Why does this number matter?
Serum B12 is one of the least reliable common blood tests. There is a wide grey zone, the lower part of the normal range, where the number looks perfectly fine while your cells may be quietly starved of B12. Worse, the consequences of missing it are not trivial: fatigue, nerve damage, and cognitive trouble can be advancing while the test reassures you that all is well.
So how do you know whether a borderline B12 is a real problem? You stop asking how much B12 is in the blood and start asking whether it is actually doing its job. That is exactly what methylmalonic acid measures. It is not a count of B12; it is the evidence of B12 at work, or failing to work, inside the cell. That shift, from quantity to function, is what makes it the marker that settles the question.
What is actually happening?
Think of vitamin B12 as a key that fits one specific lock in the cell's machinery. A serum B12 test counts how many keys are floating around in the bloodstream. But a drawer full of keys tells you nothing about whether any of them are reaching their lock and turning it. MMA is the evidence at the lock itself.
There is a particular reaction inside your cells that cannot proceed without B12 turning its lock. When B12 is missing or not working, the raw material for that reaction has nowhere to go, so it backs up and spills over as methylmalonic acid, which rises in your blood. A high MMA is like a pile of unprocessed work stacking up beside a jammed machine: direct proof that the B12-dependent step has stalled, no matter how many keys the blood test says you are carrying.

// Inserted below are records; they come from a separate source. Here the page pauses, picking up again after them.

(** * RateWise: the request execution pipeline, embedded in Rocq

  A shallow embedding of the core of the RateWise client
  ([src/ratewise/retry.py], [circuit_breaker.py], [cache.py],
  [logging.py], [client.py]) together with the properties its
  specification states about it.

  Conventions of the embedding.
    - Python [float]s are idealised as rationals ([Q]): rounding and NaN
      are outside the model, the [OverflowError] of a float power is in
      it.  Statements about delays use [==].
    - Python [int]s are [Z].
    - [str] is [string], one [ascii] for each character, so that
      [String.length] is [len] and slices count characters: the text of
      the model is the text whose code points are below 256.  The case
      mappings [str.upper]/[str.lower] are modelled on ASCII text
      ([Py.isascii]).
    - [dict]/[OrderedDict] are association lists in insertion order with
      pairwise distinct keys; [Set[int]] and [Set[str]] are [gset]s.
    - Exceptions are values of the type [Exception]; a function that may
      raise returns a sum or an option.
    - What the standard library and the transport do (SHA-256, JSON
      rendering, float and date parsing, URL splitting, regular
      expressions, the wire exchange, the clock, the random generator) is
      taken as a parameter: a class of operations or an oracle. *)

From Stdlib Require Import ZArith QArith Qpower Qabs Lia Lqa String Ascii List.
From Stdlib Require Import Permutation Sorted OrdersEx.
From stdpp Require Import base gmap strings.
Import ListNotations.
(** [/api/status]; [table] is the process table the call observes and
    [now] is [datetime.now().isoformat()]. *)
Definition api_status (ps : probe) (table : list process) (now : string)
  : result StatusPayload :=
  git <- get_git_info os ;;
  system <- get_system_info ps ;;
  build <- get_build_status os ;;
  qemu <- get_qemu_processes os table ;;
  Ok {| status_git := git;
        status_system := system;
        status_build := build;
        status_qemu := qemu;
        status_timestamp := now |}.

(** The loop of [/api/scripts] over [SCRIPTS_DIR.glob('*.sh')];
    [access_x p] is [os.access(p, os.X_OK)]. *)
Fixpoint scripts_loop (access_x : path -> bool) (found : list path)
    (scripts : list ScriptEntry) : result (list ScriptEntry) :=
  match found with
  | [] => Ok scripts
  | script :: rest =>
      rel <- relative_to script (BASE_DIR os) ;;
      scripts_loop access_x rest
        (scripts ++
         [ {| script_name := path_name script;
              script_path := path_str rel;
              executable := access_x script;
              script_size := st_size os script;
              script_modified :=
                local_isoformat os (st_mtime os script) |} ])%list
  end.

(** [/api/scripts] *)
Definition api_scripts (access_x : path -> bool) : result (list ScriptEntry) :=
  if path_exists os (SCRIPTS_DIR os) then
    scripts_loop access_x (glob_star os (SCRIPTS_DIR os) ".sh") []
  else Ok [].

(** [/api/layers]; the inner [return] is the [Some] of the first step. *)
Definition api_layers : result (LayersBody * Z) :=
  let layers : list string := [] in
  let weboslayers_file := BASE_DIR os // "weboslayers.py" in
  early <-
    (if path_exists os weboslayers_file then
       try_except
         (content <- open_read os weboslayers_file ;;
          if PyStr.contains "Layers = [" content then
            Ok (Some (LayersMessage "weboslayers.py" true
                        "Layer information available in weboslayers.py",
                      200%Z))
          else Ok None)
         [ (except_Exception,
            fun e => Ok (Some (LayersError (str e), 500%Z))) ]
     else Ok None) ;;
  match early with
  | Some answer => Ok answer
  | None =>
      Ok (LayersListing "weboslayers.py" (path_exists os weboslayers_file)
            layers, 200%Z)
  end.

End DashboardRest.

(** The entry [/api/scripts] lists for the name [n] of the scripts
    directory. *)
Definition script_entry (os : host) (access_x : path -> bool) (n : string)
  : ScriptEntry :=
  {| script_name := n;
     script_path := "scripts/" ++ n;
     executable := access_x (SCRIPTS_DIR os // n);
     script_size := st_size os (SCRIPTS_DIR os // n);
     script_modified := local_isoformat os (st_mtime os (SCRIPTS_DIR os // n)) |}.

(** The debug flag of the main block:
    [os.environ.get('FLASK_DEBUG', 'False').lower() == 'true']. *)
Definition debug_mode (env : environ) : bool :=
  String.eqb (PyStr.lower (environ_get env "FLASK_DEBUG" "False")) "true".

(** A spelling of "true" in any mix of cases. *)
Definition spells_true (v : string) : Prop :=
  exists c1 c2 c3 c4 : ascii,
    v = String c1 (String c2 (String c3 (String c4 EmptyString)))
    /\ (c1 = "t" \/ c1 = "T")%char /\ (c2 = "r" \/ c2 = "R")%char
    /\ (c3 = "u" \/ c3 = "U")%char /\ (c4 = "e" \/ c4 = "E")%char.

(** The elements whose key is [m]. *)
Definition tied_with {A : Type} (key : A -> string) (m : string) (a : A)
  : bool :=
  String.eqb (key a) m.

(** The first and the last character of a string. *)
Definition first_char (s : string) : option ascii :=
  match s with
  | EmptyString => None
  | String c _ => Some c
  end.

Fixpoint last_char (s : string) : option ascii :=
  match s with
  | EmptyString => None
  | String c EmptyString => Some c
  | String _ r => last_char r
  end.

(** A host on which git answers: a branch, a commit and one modified file. *)
Definition git_host : host :=
  with_shell
    (fun cmd _ =>
       if String.eqb cmd "git rev-parse --abbrev-ref HEAD"
       then Terminates 12 0 ("main" ++ NL) ""
       else if String.eqb cmd "git rev-parse --short HEAD"
       then Terminates 11 0 ("3f2a1bc" ++ NL) ""
       else if String.eqb cmd "git status --short"
       then Terminates 20 0 (" M app.py" ++ NL) ""
       else Terminates 1 127 "" "command not found")
    idle_host.

(** An installation with a docs directory of two readable files, a
    scripts directory of two entries and a weboslayers.py. *)
Definition docs_host : host :=
  {| base_dir := install_dir;
     shell := fun _ _ => Terminates 5 0 "" "";
     path_exists := fun p =>
       path_eqb p (install_dir // "docs" // "README.md")
       || path_eqb p (install_dir // "docs" // "notes.txt")
       || path_eqb p (install_dir // "docs" // "locked.md")
       || path_eqb p (install_dir // "scripts")
       || path_eqb p (install_dir // "weboslayers.py");
     path_is_dir := fun p => path_eqb p (install_dir // "scripts");
     listdir := fun p =>
       if path_eqb p (install_dir // "scripts")
       then ["build.sh"; "README"; "run-qemu.sh"]
       else [];
     st_size := fun _ => 512%Z;
     st_mtime := fun _ => 1700000000%Q;
     read_text := fun p =>
       if path_eqb p (install_dir // "docs" // "locked.md")
       then ReadRaises "" (mkExn OtherException "[Errno 13] Permission denied")
       else if path_eqb p (install_dir // "weboslayers.py")
       then ReadOk ("webos_layers = [" ++ NL ++ "]" ++ NL)
       else ReadOk ("line one" ++ String CR NL ++ "line two");
     local_isoformat := fun _ => "2023-11-14T22:13:20";
     markdown := fun s => Ok ("<p>" ++ s ++ "</p>") |}.

(** A machine with four logical processors. *)
Definition sample_probe : probe :=
  {| psutil_cpu_percent := fun _ => Ok (25 # 2);
     psutil_cpu_count := fun logical => Ok (Some (if logical then 4 else 2)%Z);
     psutil_virtual_memory := Ok (mkSvmem 8000 5000 (75 # 2) 3000 1000);
     psutil_disk_usage := fun _ => Ok (mkSdiskusage 100000 40000 60000 40) |}.

(* ================================================================== *)
(** ** Facts about the string methods *)
(* ================================================================== *)

Module PyStrFacts.
Import PyStr.

Lemma append_nil_r (s : string) : s ++ "" = s.
Proof. induction s as [|c s IH]; simpl; [reflexivity | now rewrite IH]. Qed.

Lemma prefix_iff (p s : string) :
  String.prefix p s = true <-> exists post, s = p ++ post.
Proof.
  revert s; induction p as [|c p IH]; intros s.
  - destruct s; simpl; split; intros _; eauto.
  - destruct s as [|d s]; simpl.
    + split; [discriminate | intros [post H]; discriminate].
    + destruct (ascii_dec c d) as [->|Hne].
      * rewrite IH. split; intros [post H]; exists post; congruence.
      * split; [discriminate | intros [post H]; congruence].
Qed.

Lemma contains_nil (needle : string) :
  contains needle "" = String.prefix needle "".
Proof. simpl. apply orb_false_r. Qed.

Lemma contains_cons (needle : string) (c : ascii) (s : string) :
  contains needle (String c s)
  = String.prefix needle (String c s) || contains needle s.
Proof. reflexivity. Qed.

Lemma contains_iff (needle s : string) :
  contains needle s = true <-> exists pre post, s = pre ++ needle ++ post.
Proof.
  induction s as [|c s IH].
  - rewrite contains_nil, prefix_iff. split.
    + intros [post H]. exists "", post. exact H.
    + intros [pre [post H]]. destruct pre; simpl in H; [eauto | discriminate].
  - rewrite contains_cons, orb_true_iff, IH, prefix_iff. split.
    + intros [[post H] | [pre [post H]]].
      * exists "", post. exact H.
      * exists (String c pre), post. simpl. now rewrite H.
    + intros [pre [post H]]. destruct pre as [|d pre]; simpl in H.
      * left. eauto.
      * right. exists pre, post. congruence.
Qed.

Lemma lower_app (a b : string) : lower (a ++ b) = lower a ++ lower b.
Proof. induction a as [|c a IH]; simpl; [reflexivity | now rewrite IH]. Qed.

Lemma lower_split (s a b : string) :
  lower s = a ++ b ->
  exists s1 s2, s = s1 ++ s2 /\ lower s1 = a /\ lower s2 = b.
Proof.
  revert s; induction a as [|c a IH]; intros s H; simpl in H.
  - exists "", s. auto.
  - destruct s as [|d s]; simpl in H; [discriminate|].
    injection H as Hc Hs. destruct (IH _ Hs) as [s1 [s2 [E [L1 L2]]]].
    exists (String d s1), s2. simpl. subst. auto.
Qed.

(** The caseless reading of the four letters of the needle. *)
Ltac by_cases_on c :=
  destruct c as [[] [] [] [] [] [] [] []]; vm_compute;
  (split; [ intros H; try discriminate H; auto
          | intros [H|H]; try discriminate H; reflexivity ]).
(** * ps-pingdom-maintenance: the reconcile loop, verified

    A shallow embedding of the Go program that keeps one Pingdom
    maintenance window in step with the checks tagged [sla].  Two versions
    of the program are covered: the polling service with Prometheus gauges
    (the current one) and the older one-shot [src/main.go], kept in
    [Module Legacy].

    Go's [int] is the 64-bit integer of the amd64 builds of the Makefile and
    is modelled by [Z]; slices are lists ([nil] and the empty slice have the
    same length and the same elements, which is all the program looks at);
    an index out of range is a run-time panic, modelled by [None]. *)

From Stdlib Require Import ZArith List String Ascii Lia Bool DecimalString DecimalZ.
From stdpp Require Import base list strings gmap.

Open Scope Z_scope.

(** ** Data model *)

(** [MaintenanceSchedule.Checks] *)
Record ScheduleChecks := {
  Uptime : list Z;
  Tms : list Z
}.

(** [MaintenanceSchedule] *)
Record MaintenanceSchedule := {
  ID : Z;
  Description : string;
  From : Z;
  To : Z;
  Duration : Z;
  Durationunit : string;
  Recurrencetype : string;
  Repeatevery : Z;
  Dayofweekinmonth : Z;
  Effectiveto : Z;
  Checks : ScheduleChecks
}.

(** [PingdomMaintenanceSchedule] *)
Record PingdomMaintenanceSchedule := {
  Maintenance : MaintenanceSchedule
}.

(** The assignment [m.Maintenance.Checks.Uptime = u] on the by-value copy
    [m]: every other field keeps its value. *)
Definition set_Uptime (m : PingdomMaintenanceSchedule) (u : list Z)
  : PingdomMaintenanceSchedule :=
  let s := Maintenance m in
  {| Maintenance :=
       {| ID := ID s;
          Description := Description s;
          From := From s;
          To := To s;
          Duration := Duration s;
          Durationunit := Durationunit s;
          Recurrencetype := Recurrencetype s;
          Repeatevery := Repeatevery s;
          Dayofweekinmonth := Dayofweekinmonth s;
          Effectiveto := Effectiveto s;
          Checks := {| Uptime := u; Tms := Tms (Checks s) |} |} |}.

Definition uptimeOf (m : PingdomMaintenanceSchedule) : list Z :=
  Uptime (Checks (Maintenance m)).

Definition tmsOf (m : PingdomMaintenanceSchedule) : list Z :=
  Tms (Checks (Maintenance m)).

(** ** The reconciler *)

(** The loop of [compareSlice]: [for i, v := range a { if v != b[i] {
    return false } }], started at index [i].  [b[i]] panics out of range. *)
Fixpoint compareSlice_range (a b : list Z) (i : nat) : option bool :=
  match a with
  | [] => Some true
  | v :: a' =>
      match b !! i with
      | None => None
      | Some w =>
          if bool_decide (v ≠ w) then Some false
          else compareSlice_range a' b (S i)
      end
  end.

(** [compareSlice] *)
Definition compareSlice (a b : list Z) : option bool :=
  if bool_decide (length a ≠ length b) then Some false
  else compareSlice_range a b 0.

(** [checkMaintenanceSchedule] *)
Definition checkMaintenanceSchedule (m : PingdomMaintenanceSchedule) (u : list Z)
  : option (bool * PingdomMaintenanceSchedule) :=
  same ← compareSlice (uptimeOf m) u;
  let upToDate := true in
  if negb same then Some (false, set_Uptime m u)
  else Some (upToDate, m).

(** The older program, [src/main.go]. *)
Module Legacy.

(** [contains] *)
Fixpoint contains (intSlice : list Z) (searchInt : Z) : bool :=
  match intSlice with
  | [] => false
  | value :: rest =>
      if bool_decide (value = searchInt) then true
      else contains rest searchInt
  end.

(** One iteration of the loop of [checkMaintenanceSchedule], on the pair of
    the two variables it updates. *)
Definition check_step (st : bool * PingdomMaintenanceSchedule) (check : Z)
  : bool * PingdomMaintenanceSchedule :=
  let '(upToDate, m) := st in
  if negb (contains (uptimeOf m) check)
  then (false, set_Uptime m (uptimeOf m ++ [check]))
  else (upToDate, m).

(** [checkMaintenanceSchedule] *)
Definition checkMaintenanceSchedule (m : PingdomMaintenanceSchedule) (u : list Z)
  : bool * PingdomMaintenanceSchedule :=
  fold_left check_step u (true, m).

End Legacy.

(** The IDs of [u] that the list [have] lacks, each once, in the order in
    which they first occur in [u]: what the older program appends. *)
Fixpoint missing (have u : list Z) : list Z :=
  match u with
  | [] => []
  | check :: u' =>
      if Legacy.contains have check then missing have u'
      else check :: missing (have ++ [check]) u'
  end.

(** A window whose uptime list is [uptime], with one TMS check. *)
Definition windowOf (uptime : list Z) : PingdomMaintenanceSchedule :=
  {| Maintenance :=
       {| ID := 42;
          Description := "sla";
          From := 1577890800;
          To := 1577944800;
          Duration := 15;
          Durationunit := "hour";
          Recurrencetype := "day";
          Repeatevery := 1;
          Dayofweekinmonth := 0;
          Effectiveto := 1893456000;
          Checks := {| Uptime := uptime; Tms := [7] |} |} |}.
(** X3.  A dimension of size 0 inside the range makes [Product] return
    0, wherever it stands. *)
Theorem Product_zero_dimension (fuel : nat) (s : Shape) (start len j : Z) :
  Shape_size s < UINT_MOD →
  (length s ≤ fuel)%nat →
  (if len =? 0 then Shape_size s else len) <= Shape_size s →
  to_unsigned_int start <= j < (if len =? 0 then Shape_size s else len) →
  s !! Z.to_nat j = Some 0 →
  Product fuel s start len = Some (Ret 0).
Proof.
  intros Hsz Hfuel He Hj Hzero. rewrite Product_value by done.
  rewrite (list_prod_zero (positions _ _ _)); [done|].
  apply (positions_lookup s _ _ j); [apply to_unsigned_int_range | done | done].
Qed.

Lemma Product_zero_dimension_witness : Product 3 [5; 0; 7] 0 0 = Some (Ret 0).
Proof.
  apply (Product_zero_dimension 3 [5; 0; 7] 0 0 1);
    [reflexivity | simpl; lia | simpl; unfold Shape_size; simpl; lia
    | vm_compute; split; [discriminate | reflexivity] | reflexivity].
Defined.

(** X4.  The element count does not depend on the order of the
    dimensions: shapes that are permutations of one another (a matrix shape
    and its transpose, say) have the same [Product]. *)
Theorem Product_permutation (fuel : nat) (s s' : Shape) :
  s ≡ₚ s' →
  Shape_size s < UINT_MOD →
  (length s ≤ fuel)%nat →
  Product_default fuel s = Product_default fuel s'
  ∧ ∃ n, Product_default fuel s = Some (Ret n).
Proof.
  intros Hperm Hsz Hfuel.
  pose proof (Permutation_length Hperm) as Hlen.
  unfold Product_default.
  rewrite (Product_value fuel s) by (simpl; lia).
  rewrite (Product_value fuel s') by (unfold Shape_size in *; simpl; lia).
  simpl. rewrite !positions_all. rewrite (list_prod_perm s s' Hperm).
  split; [done | by eexists].
Qed.

Lemma Product_permutation_witness :
  Product_default 2 [3; 4] = Product_default 2 [4; 3]
  ∧ ∃ n, Product_default 2 [3; 4] = Some (Ret n).
Proof.
  apply (Product_permutation 2 [3; 4] [4; 3]);
    [apply perm_swap | reflexivity | simpl; lia].
Defined.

B12 is a required cofactor for an enzyme called methylmalonyl-CoA mutase, which converts methylmalonyl-CoA into succinyl-CoA as part of how the body handles certain fats and proteins for energy [1]. When functional B12 runs short, this reaction stalls, methylmalonyl-CoA accumulates, and the surplus is converted to methylmalonic acid, which climbs in blood and urine. MMA is therefore a direct, functional readout of B12 inside the cell, where serum B12 only measures the amount in circulation.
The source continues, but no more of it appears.